What you will do.
Write out the data below exactly, from its first line to the line containing "all: destruct (env", that line included.

[Stored items]
(** ** Theorems *)

(** *** The configuration *)

(** A configuration that is accepted samples at most ten times a second,
    whatever the environment says; malformed variables and shorter intervals
    are refused. *)
Theorem metrics_config_floor `{GoConv} env base :
  match NewConfig env base with
  | Ok cfg => minimumInterval <= mc_Interval cfg /\
      (env !! "FALAK_METRICS_INTERVAL" = None -> mc_Interval cfg = mc_Interval base) /\
      (env !! "FALAK_METRICS_ENABLED" = None -> mc_Enabled cfg = mc_Enabled base)
  | Err (ErrBadInterval v) => env !! "FALAK_METRICS_INTERVAL" = Some v /\ ParseDuration v = None
  | Err (ErrBadEnabled v) => env !! "FALAK_METRICS_ENABLED" = Some v /\ ParseBool v = None
  | Err (ErrTooShort d) => d < minimumInterval
  end.
Proof.
  unfold NewConfig, Validate. destruct (env !! "FALAK_METRICS_INTERVAL") as [v|] eqn:Ei; [destruct (ParseDuration v) as [d|] eqn:Ed; [|done]|].
  all: destruct (env !! "FALAK_METRICS_ENABLED") as [w|] eqn:Ee; [destruct (ParseBool w) as [b|] eqn:Eb; [|done]|].
  all: cbn [mc_Interval mc_Enabled]; match goal with |- context [?a <? minimumInterval] => destruct (Z.ltb_spec a minimumInterval) end; done.
Qed.

(** *** The rolling window *)

Section Window.
Context `{R : SqliteReal} `{O : MetricsOrder}.

(** The store between statements: ids ascend and none is above [last_id]. *)
Record store_ok (s : Store) : Prop := {
  ids_sorted : StronglySorted Z.lt (local_history s).*1;
  ids_used : Forall (fun i => i <= last_id s) (local_history s).*1;
  window_full : (length (local_history s) <= HistoryDepth)%nat
}.

Lemma existsb_ids (i : Z) l : existsb (Z.eqb i) l = true <-> i ∈ l.
Proof.
  rewrite existsb_exists. setoid_rewrite Z.eqb_eq. setoid_rewrite <- list_elem_of_In. split; [intros (x & Hx & ->); done|eauto].
Qed.

Lemma filter_ids_none (keep : list Z) (l : list (Z * SnapCols)) : (forall i, i ∈ keep -> i ∉ l.*1) ->
  List.filter (fun r => existsb (Z.eqb r.1) keep) l = [].
Proof.
  intros H. induction l as [|r l IH]; [done|]. cbn [List.filter]. destruct (existsb _ _) eqn:E.
  - apply existsb_ids in E. destruct (H _ E). cbn. by left.
  - apply IH. intros i Hi Hl. apply (H i Hi). cbn. by right.
Qed.

Lemma filter_ids_all (keep : list Z) (l : list (Z * SnapCols)) : (forall i, i ∈ l.*1 -> i ∈ keep) ->
  List.filter (fun r => existsb (Z.eqb r.1) keep) l = l.
Proof.
  intros H. induction l as [|r l IH]; [done|]. cbn [List.filter]. rewrite (proj2 (existsb_ids _ _)) by (apply H; cbn; by left).
  f_equal. apply IH. intros i Hi. apply H. cbn. by right.
Qed.
(* ===== verification/Metrics.v ===== *)
(** * Node metrics: gossip, manager and provider ([node/metrics])

    [pubsub.go], [manager.go] and [provider.go]: a node publishes its samples
    on the metrics topic of each cluster it joined, keeps the latest sample of
    every peer, and answers what the election asks about the local node.

    Publisher, subscriber and manager share the PubSub instance of the node;
    [ps_net] says which of its calls succeed.  [JoinCluster] holds the
    manager's lock and is one step; [LeaveCluster] releases it after its first
    half and is two. *)

From S2P Require Import Prelude Float64 CapsuleTypes ElectionTopic Orbit Internals Shared HealthScore HealthMonitor Gravity Phonebook MetricsStore.
Import signing.
Local Open Scope string_scope.
Local Open Scope list_scope.
Local Open Scope Z_scope.

(** ** Messages *)

Record ResourceUpdate := {
  ru_NodeId : string; ru_CapturedAt : option Time; ru_CpuCores : Z; ru_CpuUsedPercent : f64;
  ru_MemoryTotalMb : Z; ru_MemoryAvailableMb : Z; ru_MemoryUsedMb : Z; ru_MemoryUsedPercent : f64;
  ru_DiskTotalMb : Z; ru_DiskFreeMb : Z; ru_DiskUsedMb : Z; ru_DiskUsedPercent : f64;
  ru_LoadOne : f64; ru_LoadFive : f64; ru_LoadFifteen : f64; ru_NetSentBytesPerSec : Z; ru_NetRecvBytesPerSec : Z
}.

(** Protocol Buffers, as for the health messages. *)
Class MetricsCodec := { marshalUpdate : ResourceUpdate -> option bytes; unmarshalUpdate : bytes -> option ResourceUpdate }.
Class MetricsLaws (M : MetricsCodec) := { update_roundtrip : forall u b, marshalUpdate u = Some b -> unmarshalUpdate b = Some u }.

Definition snapshotToProto (s : Snapshot) : ResourceUpdate :=
  {| ru_NodeId := sn_NodeID s; ru_CapturedAt := Some (CapturedAt s); ru_CpuCores := Cores (sn_CPU s); ru_CpuUsedPercent := cpu_UsedPercent (sn_CPU s);
     ru_MemoryTotalMb := mem_TotalMB (sn_Memory s); ru_MemoryAvailableMb := AvailableMB (sn_Memory s); ru_MemoryUsedMb := mem_UsedMB (sn_Memory s);
     ru_MemoryUsedPercent := mem_UsedPercent (sn_Memory s); ru_DiskTotalMb := disk_TotalMB (sn_Disk s); ru_DiskFreeMb := FreeMB (sn_Disk s);
     ru_DiskUsedMb := disk_UsedMB (sn_Disk s); ru_DiskUsedPercent := disk_UsedPercent (sn_Disk s); ru_LoadOne := One (sn_Load s);
     ru_LoadFive := Five (sn_Load s); ru_LoadFifteen := Fifteen (sn_Load s); ru_NetSentBytesPerSec := BytesSentPerSec (sn_Network s);
     ru_NetRecvBytesPerSec := BytesRecvPerSec (sn_Network s) |}.

Definition protoToSnapshot (u : ResourceUpdate) : Snapshot :=
  {| sn_NodeID := ru_NodeId u; CapturedAt := default zero_time (ru_CapturedAt u);
     sn_CPU := {| Cores := ru_CpuCores u; cpu_UsedPercent := ru_CpuUsedPercent u |};
     sn_Memory := {| mem_TotalMB := ru_MemoryTotalMb u; AvailableMB := ru_MemoryAvailableMb u; mem_UsedMB := ru_MemoryUsedMb u;
                     mem_UsedPercent := ru_MemoryUsedPercent u |};
     sn_Disk := {| disk_TotalMB := ru_DiskTotalMb u; FreeMB := ru_DiskFreeMb u; disk_UsedMB := ru_DiskUsedMb u; disk_UsedPercent := ru_DiskUsedPercent u |};
     sn_Load := {| One := ru_LoadOne u; Five := ru_LoadFive u; Fifteen := ru_LoadFifteen u |};
     sn_Network := {| BytesSentPerSec := ru_NetSentBytesPerSec u; BytesRecvPerSec := ru_NetRecvBytesPerSec u |} |}.
(** ** Revocation lists *)

Definition GetRevocationList (clusterPath : string) : ST Authenticator RevocationList := fun a =>
  match au_revocations a !! clusterPath with
  | Some rl => (rl, a)
  | None =>
      let rl := match NewRevocationList clusterPath (id_dataDir (au_id a)) with
                | Some rl => rl
                | None => match NewRevocationList clusterPath "" with Some rl => rl | None => empty_list end
                end in
      (rl, set_revocations (<[clusterPath := rl]> (au_revocations a)) a)
  end.
(** The list is shared: a revocation changes the stored one. *)
Definition revoke_in (clusterPath : string) (e : RevocationEntry) : ST Authenticator bool := fun a =>
  let '(rl, a) := GetRevocationList clusterPath a in
  let '(ok, rl) := Revoke e rl in
  (ok, set_revocations (<[clusterPath := rl]> (au_revocations a)) a).
Definition IsCertRevoked (clusterPath certFingerprint : string) : ST Authenticator bool := fun a =>
  let '(rl, a) := GetRevocationList clusterPath a in (rl_IsRevoked certFingerprint rl, a).
Definition IsNodeRevoked (clusterPath nodeID : string) : ST Authenticator bool := fun a =>
  let '(rl, a) := GetRevocationList clusterPath a in (rl_IsNodeRevoked nodeID rl, a).

(** ** Topics *)

Definition SubscribeToCluster (clusterPath : string) : ST Authenticator (result AuthError unit) := fun a =>
  let topicName := BuildAuthTopic clusterPath in
  let '(ok, ps) := ap_Join topicName (au_ps a) in
  let a := set_ps ps a in
  if negb ok then (Err ErrAuthJoin, a) else
  let a := set_topics (<[clusterPath := tt]> (au_topics a)) a in
  let '(ok, ps) := ap_Subscribe topicName (au_ps a) in
  let a := set_ps ps a in
  if negb ok then (Err ErrAuthSubscribe, a) else (Ok tt, a).

Definition UnsubscribeFromCluster (clusterPath : string) (a : Authenticator) : Authenticator :=
  match au_topics a !! clusterPath with
  | None => a
  | Some _ => set_topics (delete clusterPath (au_topics a)) (set_ps (ap_Close (BuildAuthTopic clusterPath) (au_ps a)) a)
  end.

Definition auth_LeaveCluster (clusterPath : string) (a : Authenticator) : Authenticator :=
  let a := UnsubscribeFromCluster clusterPath a in
  let a := set_sessions (delete clusterPath (au_sessions a)) a in
  let a := set_hmacKeys (delete clusterPath (au_hmacKeys a)) a in
  let a := set_rootKeys (delete clusterPath (au_rootKeys a)) a in
  let a := set_providers (delete clusterPath (au_providers a)) a in
  let a := set_revocations (delete clusterPath (au_revocations a)) a in
  set_certConfigs (delete clusterPath (au_certConfigs a)) a.

Definition auth_Stop (a : Authenticator) : Authenticator :=
  set_topics ∅ (set_ps (fold_left (fun ps ct => ap_Close (BuildAuthTopic ct.1) ps) (range (au_topics a)) (au_ps a)) a).

(** ** Sessions *)

Definition GetSession (clusterPath : string) (a : Authenticator) : result AuthError Session :=
  match au_sessions a !! clusterPath with Some s => Ok s | None => Err ErrSessionNotFound end.
Definition IsAuthenticated (clusterPath : string) (a : Authenticator) : bool :=
  match au_sessions a !! clusterPath with Some s => s_Status s =s sessionStatusAuthenticated | None => false end.
Definition IsSessionStale (clusterPath : string) (a : Authenticator) : bool :=
  match au_sessions a !! clusterPath with Some s => s_Status s =s sessionStatusStale | None => true end.

Definition with_session_status (status : string) (activity staleAt : Time) (s : Session) : Session :=
  {| s_ClusterPath := s_ClusterPath s; s_Status := status; s_VoucherNodeID := s_VoucherNodeID s; s_AuthenticatedAt := s_AuthenticatedAt s;
     s_LastActivity := activity; s_StaleAt := staleAt |}.

Definition RefreshSession (clusterPath : string) (a : Authenticator) : Authenticator :=
  match au_sessions a !! clusterPath with
  | None => a
  | Some s => let '(now, a) := au_now a in
      set_sessions (<[clusterPath := with_session_status sessionStatusAuthenticated now zero_time s]> (au_sessions a)) a
  end.
Definition UpdateSessionActivity (clusterPath : string) (a : Authenticator) : Authenticator :=
  match au_sessions a !! clusterPath with
  | None => a
  | Some s => let '(now, a) := au_now a in
      set_sessions (<[clusterPath := with_session_status (s_Status s) now (s_StaleAt s) s]> (au_sessions a)) a
  end.

Definition overdue (now : Time) (max : Duration) (s : Session) : bool :=
  (s_Status s =s sessionStatusStale) && negb (s_StaleAt s =? zero_time) && (max <? time_Sub now (s_StaleAt s)).
Definition idle (now : Time) (threshold : Duration) (s : Session) : bool :=
  (s_Status s =s sessionStatusAuthenticated) && (threshold <? time_Sub now (s_LastActivity s)).
(** One session of [checkStaleSessions]: removed, marked, or left. *)
Definition check_session (now : Time) (threshold max : Duration) (s : Session) : option Session :=
  if overdue now max s then None
  else if idle now threshold s then Some (with_session_status sessionStatusStale (s_LastActivity s) now s)
  else Some s.

Definition checkStaleSessions (a : Authenticator) : Authenticator :=
  let '(now, a) := au_now a in
  let threshold := id_staleThreshold (au_id a) in let max := id_maxStale (au_id a) in
  let newlyStale := List.filter (fun cs => negb (overdue now max cs.2) && idle now threshold cs.2) (range (au_sessions a)) in
  let a := set_sessions (omap (check_session now threshold max) (au_sessions a)) a in
  fold_left (fun a cs => publish_event (SessionStale cs.1) a) newlyStale a.

(** ** Signed messages *)

Definition authMessageContent (msg : AuthMessage) : bytes :=
  let buf := WriteString (am_Type msg) [] in
  let buf := WriteField (am_Payload msg) buf in
  let buf := WriteString (am_SenderId msg) buf in
  match am_Timestamp msg with Some t => WriteTimeBinary (MarshalBinary t) buf | None => WriteField [] buf end.

(** [None] is the nil signature of a failed signing. *)
Definition signMessage (msg : AuthMessage) (a : Authenticator) : option bytes := id_Sign (au_id a) (authMessageContent msg).
Definition verifyMessageSignature (msg : AuthMessage) (senderPubKey : bytes) : bool :=
  key_Verify senderPubKey (authMessageContent msg) (default [] (am_Signature msg)).

Definition lookupPublicKey (nodeID clusterPath : string) : ST Authenticator (result AuthError bytes) := fun a =>
  let '(r, pb) := pb_Get nodeID clusterPath (au_pb a) in
  let a := set_pb pb a in
  match r with
  | Err e => (Err (ErrPhonebook e), a)
  | Ok None => (Err ErrNoPhonebookEntry, a)
  | Ok (Some entry) => (if key_parses (e_PublicKey entry) then Ok (e_PublicKey entry) else Err ErrBadKey, a)
  end.

Definition topic_publish (topic : string) (data : bytes) : ST Authenticator (result AuthError unit) := fun a =>
  let '(ok, ps) := ap_Publish topic data (au_ps a) in (if ok : bool then Ok tt else Err ErrPublish, set_ps ps a).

Solution.
(** ** Theorems *)

(** *** The configuration *)

(** A configuration that is accepted samples at most ten times a second,
    whatever the environment says; malformed variables and shorter intervals
    are refused. *)
Theorem metrics_config_floor `{GoConv} env base :
  match NewConfig env base with
  | Ok cfg => minimumInterval <= mc_Interval cfg /\
      (env !! "FALAK_METRICS_INTERVAL" = None -> mc_Interval cfg = mc_Interval base) /\
      (env !! "FALAK_METRICS_ENABLED" = None -> mc_Enabled cfg = mc_Enabled base)
  | Err (ErrBadInterval v) => env !! "FALAK_METRICS_INTERVAL" = Some v /\ ParseDuration v = None
  | Err (ErrBadEnabled v) => env !! "FALAK_METRICS_ENABLED" = Some v /\ ParseBool v = None
  | Err (ErrTooShort d) => d < minimumInterval
  end.
Proof.
  unfold NewConfig, Validate. destruct (env !! "FALAK_METRICS_INTERVAL") as [v|] eqn:Ei; [destruct (ParseDuration v) as [d|] eqn:Ed; [|done]|].
  all: destruct (env !! "FALAK_METRICS_ENABLED") as [w|] eqn:Ee; [destruct (ParseBool w) as [b|] eqn:Eb; [|done]|].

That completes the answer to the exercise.